Caso ILVA: una corsa contro la disoccupazione
Di Giuseppe
Agostino Spina e Mattia De Gaetani
Fissata per il
19 novembre la messa in cassa integrazione di duemila dipendenti del polo siderurgico
più grande d’Europa, l’Ilva di Taranto.
La percentuale è
alta, considerato il numero dei dipendenti totali, pari a 13 mila.
Una notizia,
questa, che mette in ansia l’intero Mezzogiorno d’Italia. Ma la situazione non
presenta risvolti. L’autorizzazione integrata ambientale prevede che il più
grande altoforno del siderurgico si fermi al luglio del 2014.
Momentaneamente,
i dipendenti saranno allontanati dal proprio posto di lavoro per circa 13
settimane. L’azienda lo ha comunicato ai sindacati Fim, Fiom, Uilm.
La richiesta è
stata motivata dall’assenza di commesse per i grandi tubi determinata anche
dall’incertezza produttiva in cui si trova l’azienda.
L’incontro tra
l’Ilva e i sindacati si è concluso senza un punto di incontro tra le due parti.
Fim, Fiom, Uilm
hanno chiesto di poter soprassedere alle procedure di cassa integrazione.
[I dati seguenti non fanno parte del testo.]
Lemma get_points_planar_witness :
  match get_points unit_square 1%positive with
  | Ok vertices =>
      Forall2 (fun c v => exists g, gpos unit_square c = Ok g /\ v = V3 (vx g) (vy g) 0)
              (components (with_components [2; 3; 4; 5]%positive (point_at 0 0 0)))
              vertices
  | Raise err =>
      exists before c after,
        components (with_components [2; 3; 4; 5]%positive (point_at 0 0 0))
        = before ++ c :: after
        /\ gpos unit_square c = Raise err
        /\ Forall (fun b => exists g, gpos unit_square b = Ok g) before
  end.
Proof.
  apply (get_points_planar unit_square 1%positive
           (with_components [2; 3; 4; 5]%positive (point_at 0 0 0))).
  reflexivity.
Defined.

Lemma col_set_col_same (m : mat3) (j : nat) (v : vec3) : col (set_col m j v) j = v.
Proof. destruct v; destruct j as [|[|j]]; reflexivity. Qed.

Lemma col_set_col_other (m : mat3) (i j : nat) (v : vec3) :
  (i < 3)%nat -> (j < 3)%nat -> i <> j -> col (set_col m j v) i = col m i.
Proof.
  intros Hi Hj Hne. destruct m as [[] [] []].
  destruct i as [|[|[|i]]]; destruct j as [|[|[|j]]]; try lia; reflexivity.
Qed.

(** X17.  [move(dori=q)] rotates the three axes one by one in place, and
    each rotation reads the axis as it was before the call: column [j] of
    the new orientation is the rotated column [j] of the old one. The
    position is not touched, and a [pos] or [dpos] passed with it acts as
    without [dori]. *)
Theorem move_dori_columns (e : Entity) (new_pos dpos : option vec3) (q : vec3 -> vec3)
    (j : nat) :
  (j < 3)%nat ->
  col (ori (move e new_pos dpos None (Some q))) j = q (col (ori e) j)
  /\ pos (move e new_pos dpos None (Some q)) = pos (move e new_pos dpos None None).
Proof.
  intros Hj. unfold move.
  set (e1 := match new_pos, dpos with
             | Some p, _ => with_pos p e
             | None, Some d => with_pos (vadd (pos e) d) e
             | None, None => e
             end).
  assert (Hori : ori e1 = ori e).
  { subst e1. destruct new_pos, dpos; reflexivity. }
  cbv zeta. cbn [ori pos with_ori]. rewrite Hori. split; [| reflexivity].
  destruct j as [|[|[|j]]]; [| | | lia].
  - rewrite col_set_col_other, col_set_col_other, col_set_col_same by lia. reflexivity.
  - rewrite col_set_col_other, col_set_col_same by lia.
    rewrite col_set_col_other by lia. reflexivity.
  - rewrite col_set_col_same.
    rewrite col_set_col_other, col_set_col_other by lia. reflexivity.
Qed.

Lemma move_dori_columns_witness :
  col (ori (move (point_at 1 2 3) None (Some (V3 1 0 0)) None
                 (Some (fun v => V3 (- vy v) (vx v) (vz v))))) 1
  = (fun v => V3 (- vy v) (vx v) (vz v)) (col (ori (point_at 1 2 3)) 1)
  /\ pos (move (point_at 1 2 3) None (Some (V3 1 0 0)) None
               (Some (fun v => V3 (- vy v) (vx v) (vz v))))
     = pos (move (point_at 1 2 3) None (Some (V3 1 0 0)) None None).
Proof.
  apply (move_dori_columns (point_at 1 2 3) None (Some (V3 1 0 0))
           (fun v => V3 (- vy v) (vx v) (vz v)) 1).
  lia.
Defined.

End EntityMore.

(* ===================================================================== *)
(** * Further properties of [funcs] *)
(* ===================================================================== *)

Section FloatFacts.

Local Open Scope float_scope.

Lemma nan_mul_l (x : float) : nan * x = nan.
Proof.
  apply Prim2SF_inj. rewrite mul_spec. change (Prim2SF nan) with S754_nan.
  destruct (Prim2SF x); reflexivity.
Qed.

Lemma nan_add_l (x : float) : nan + x = nan.
Proof.
  apply Prim2SF_inj. rewrite add_spec. change (Prim2SF nan) with S754_nan.
  destruct (Prim2SF x); reflexivity.
Qed.

Lemma nan_ltb_l (x : float) : (nan <? x) = false.
Proof.
  rewrite ltb_spec. change (Prim2SF nan) with S754_nan.
  destruct (Prim2SF x); reflexivity.
Qed.

Lemma nan_ltb_r (x : float) : (x <? nan) = false.
Proof.
  rewrite ltb_spec. change (Prim2SF nan) with S754_nan.
  destruct (Prim2SF x); reflexivity.
Qed.

Lemma eqb_leb (x : float) : (x =? x) = true -> (x <=? x) = true.
Proof.
  rewrite FloatAxioms.eqb_spec, FloatAxioms.leb_spec. unfold SFeqb, SFleb.
  destruct (SFcompare (Prim2SF x) (Prim2SF x)) as [[| |] |]; congruence.
Qed.

Lemma eqb_not_nan (x : float) : (x =? x) = true -> is_nan x = false.
Proof. unfold is_nan. intros ->. reflexivity. Qed.

End FloatFacts.

Section FuncsMore.

Import Np EntityModel Funcs.
Local Open Scope float_scope.

Lemma nan_dot3 (y : float) (w : vec3) : dot3 (V3 nan nan y) w = nan.
Proof. unfold dot3. cbn [vx vy vz]. rewrite !nan_mul_l, !nan_add_l. reflexivity. Qed.

Lemma edge_step_nan (y : float) (pg : vec3) (st : float * float) (edge : vec3 * vec3) :
  edge_step (V3 nan nan nan) (V3 nan nan y) pg st edge = st.
Proof.
  unfold edge_step. cbv zeta. rewrite !nan_dot3, !nan_mul_l, !nan_add_l.
  rewrite nan_ltb_r, !nan_ltb_l. reflexivity.
Qed.

(** X18.  With the zero vector for the direction, [dist_to_poly] returns
    [+inf], "no forward intersection", for every polygon and every point, a
    point inside the polygon too: normalizing the direction gives NaN, and
    no comparison with NaN holds. *)
Theorem dist_to_poly_zero_direction (h : heap) (poly point : loc)
    (vertices : list vec3) (pg : vec3) :
  get_points h poly = Ok vertices ->
  gpos h point = Ok pg ->
  dist_to_poly h poly point zero3 = Ok inf.
Proof.
  intros Hv Hp. unfold dist_to_poly. rewrite Hv. cbn [mbind result_bind].
  destruct vertices as [|v0 rest]; [reflexivity |].
  rewrite Hp. cbn [mbind result_bind].
  change (ray_axis zero3) with (V3 nan nan nan).
  change (ray_normal zero3) with (V3 nan nan 0).
  assert (Hfold : forall es st,
             List.fold_left (edge_step (V3 nan nan nan) (V3 nan nan 0) pg) es st = st).
  { induction es as [|e es IH]; intros st; [reflexivity |].
    cbn [List.fold_left]. rewrite edge_step_nan. apply IH. }
  rewrite Hfold. reflexivity.
Qed.

Lemma dist_to_poly_zero_direction_witness :
  dist_to_poly unit_square 1%positive 7%positive zero3 = Ok inf.
Proof.
  apply (dist_to_poly_zero_direction unit_square 1%positive 7%positive
           square_vertices (V3 0.25 0 0)); vm_compute; reflexivity.
Defined.

Variable np_cos : float -> float.
Variable np_exp : float -> float.

Lemma linspace_length (a b : float) (n : nat) : List.length (linspace a b n) = n.
Proof.
  destruct n as [|[|k]]; [reflexivity | reflexivity |].
  cbn [linspace]. cbn [List.length]. rewrite length_app, length_map, length_seq.
  cbn. lia.
Qed.

Lemma profile_shape_length (profile : string) (n : nat) :
  List.length (profile_shape np_cos np_exp profile n) = n.
Proof.
  unfold profile_shape.
  repeat match goal with
         | |- context [if ?b then _ else _] => destruct b
         end; rewrite ?length_map; apply linspace_length.
Qed.

Lemma span_length (start end_ : list float) (n_elems : Z) (profile : string) :
  List.length (span np_cos np_exp start end_ n_elems profile)
  = Z.to_nat (Z.max 1 n_elems).
Proof.
  unfold span, outer_from. rewrite length_map.
  destruct (Z.leb_spec n_elems 1) as [Hle | Hgt].
  - cbn. lia.
  - unfold round_end_points. rewrite !length_map, profile_shape_length. lia.
Qed.

(** X19.  [span] returns [max(1, n_elems)] rows, whatever the profile, and
    each row has the length of [start] and [end]: the animation functions
    take the number of frames of a transition from it. *)
Theorem span_rows (start end_ : list float) (n_elems : Z) (profile : string) :
  List.length start = List.length end_ ->
  List.length (span np_cos np_exp start end_ n_elems profile)
  = Z.to_nat (Z.max 1 n_elems)
  /\ Forall (fun row => List.length row = List.length start)
            (span np_cos np_exp start end_ n_elems profile).
Proof.
  intros Hlen. split; [apply span_length |]. unfold span, outer_from.
  apply Forall_forall. intros row Hrow. apply list_elem_of_In, in_map_iff in Hrow.
  destruct Hrow as [s [<- _]].
  rewrite length_map, length_combine, length_map, length_combine. lia.
Qed.

End FuncsMore.

Section FuncsExamples.

Import Np EntityModel Funcs.
Local Open Scope float_scope.

Lemma span_rows_witness :
  List.length (span (fun x => x) (fun x => x) [0; 0; 0] [1; 0.5; 0] 60 "sigmoid")
  = Z.to_nat (Z.max 1 60)
  /\ Forall (fun row => List.length row = List.length [0; 0; 0])
            (span (fun x => x) (fun x => x) [0; 0; 0] [1; 0.5; 0] 60 "sigmoid").
Proof.
  apply (span_rows (fun x => x) (fun x => x) [0; 0; 0] [1; 0.5; 0] 60 "sigmoid").
  reflexivity.
Defined.

End FuncsExamples.

(* ===================================================================== *)
(** * Further properties of [calc_flatness] *)
(* ===================================================================== *)

Section FlatnessMore.

Import Np Flatness.
Local Open Scope float_scope.

Lemma assess_top_first (r : roll) (point : vec2) (rest : list vec2) :
  array_equal point (p0 r) = false ->
  array_equal point (p1 r) = true -> p1_dir r = None ->
  assess_all r (mkTables (p0_dir r) (p1_dir r) [] [] [] []) (point :: rest)
  = Raise (UnboundLocalError "p1_dir").
Proof.
  intros H0 H1 Hdir. cbn [assess_all]. unfold assess.
  cbn [p0_dirs t_p0_dir p1_dirs t_p1_dir].
  rewrite H0, H1, Hdir. reflexivity.
Qed.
Il
segretario provinciale della Uilm di Taranto, Antonio Talò, ha dichiarato che
dall’ inizio dell’anno c’è crisi di mercato ma l’azienda aveva promesso che non
avrebbe utilizzato ammortizzatori sociali, invece, ora c’è stato un cambio di
idee.
Per nulla
rassicuranti sono i risultati emersi e il sequestro degli impianti - per molti - rappresenterebbe la soluzione
migliore per evitare un inquinamento non solo dannoso nei confronti
dell’ambiente, ma soprattutto per i singoli individui. Tuttavia, dall’altra
parte, una possibile chiusura dello stabilimento comporterebbe un gravissimo
calo dell’occupazione.
Numerose,
infatti, sono state le proteste da parte dei lavoratori occupati da anni
nell’azienda. Manifestazioni in piazza, occupazioni, e soprattutto scioperi a
oltranza sono stati i veri protagonisti di questi giorni. La salute rappresenta
indubbiamente un valore di fondamentale importanza, il quale non può essere in
nessun modo ignorato o violato, ma d’altra parte è anche vero che in un periodo
di forte crisi, come quello attuale, una significativa riduzione dei posti di
lavoro non farebbe altro che aggravare ancora di più un panorama di per sé già
disastroso.
I sindacati si
sono schierati al fianco dei lavoratori. Il caso
è stato portato anche al cospetto del Governo. Il Presidente del Consiglio ha
spiegato che la chiusura dell’Ilva indurrebbe
ad un ingente calo della produzione ed ha proposto, perciò, l’accelerazione del
piano di bonifica.
Il ministro
Clini, invece, ha spiegato come l’inquinamento sia un problema che già da anni
riguarda la città di Taranto.
"Da 3 anni
e in particolare nell’ultimo anno - ha
detto il ministro - sono state date all’Ilva
prescrizioni precise finalizzate ad allineare tecnologie a standard Ue per
abbattere gli inquinanti forse causa di malattia. Grazie a queste indicazioni i
livelli di diossina sono diminuiti di centinaia di volte e oggi sono le più
basse degli impianti siderurgici in Ue".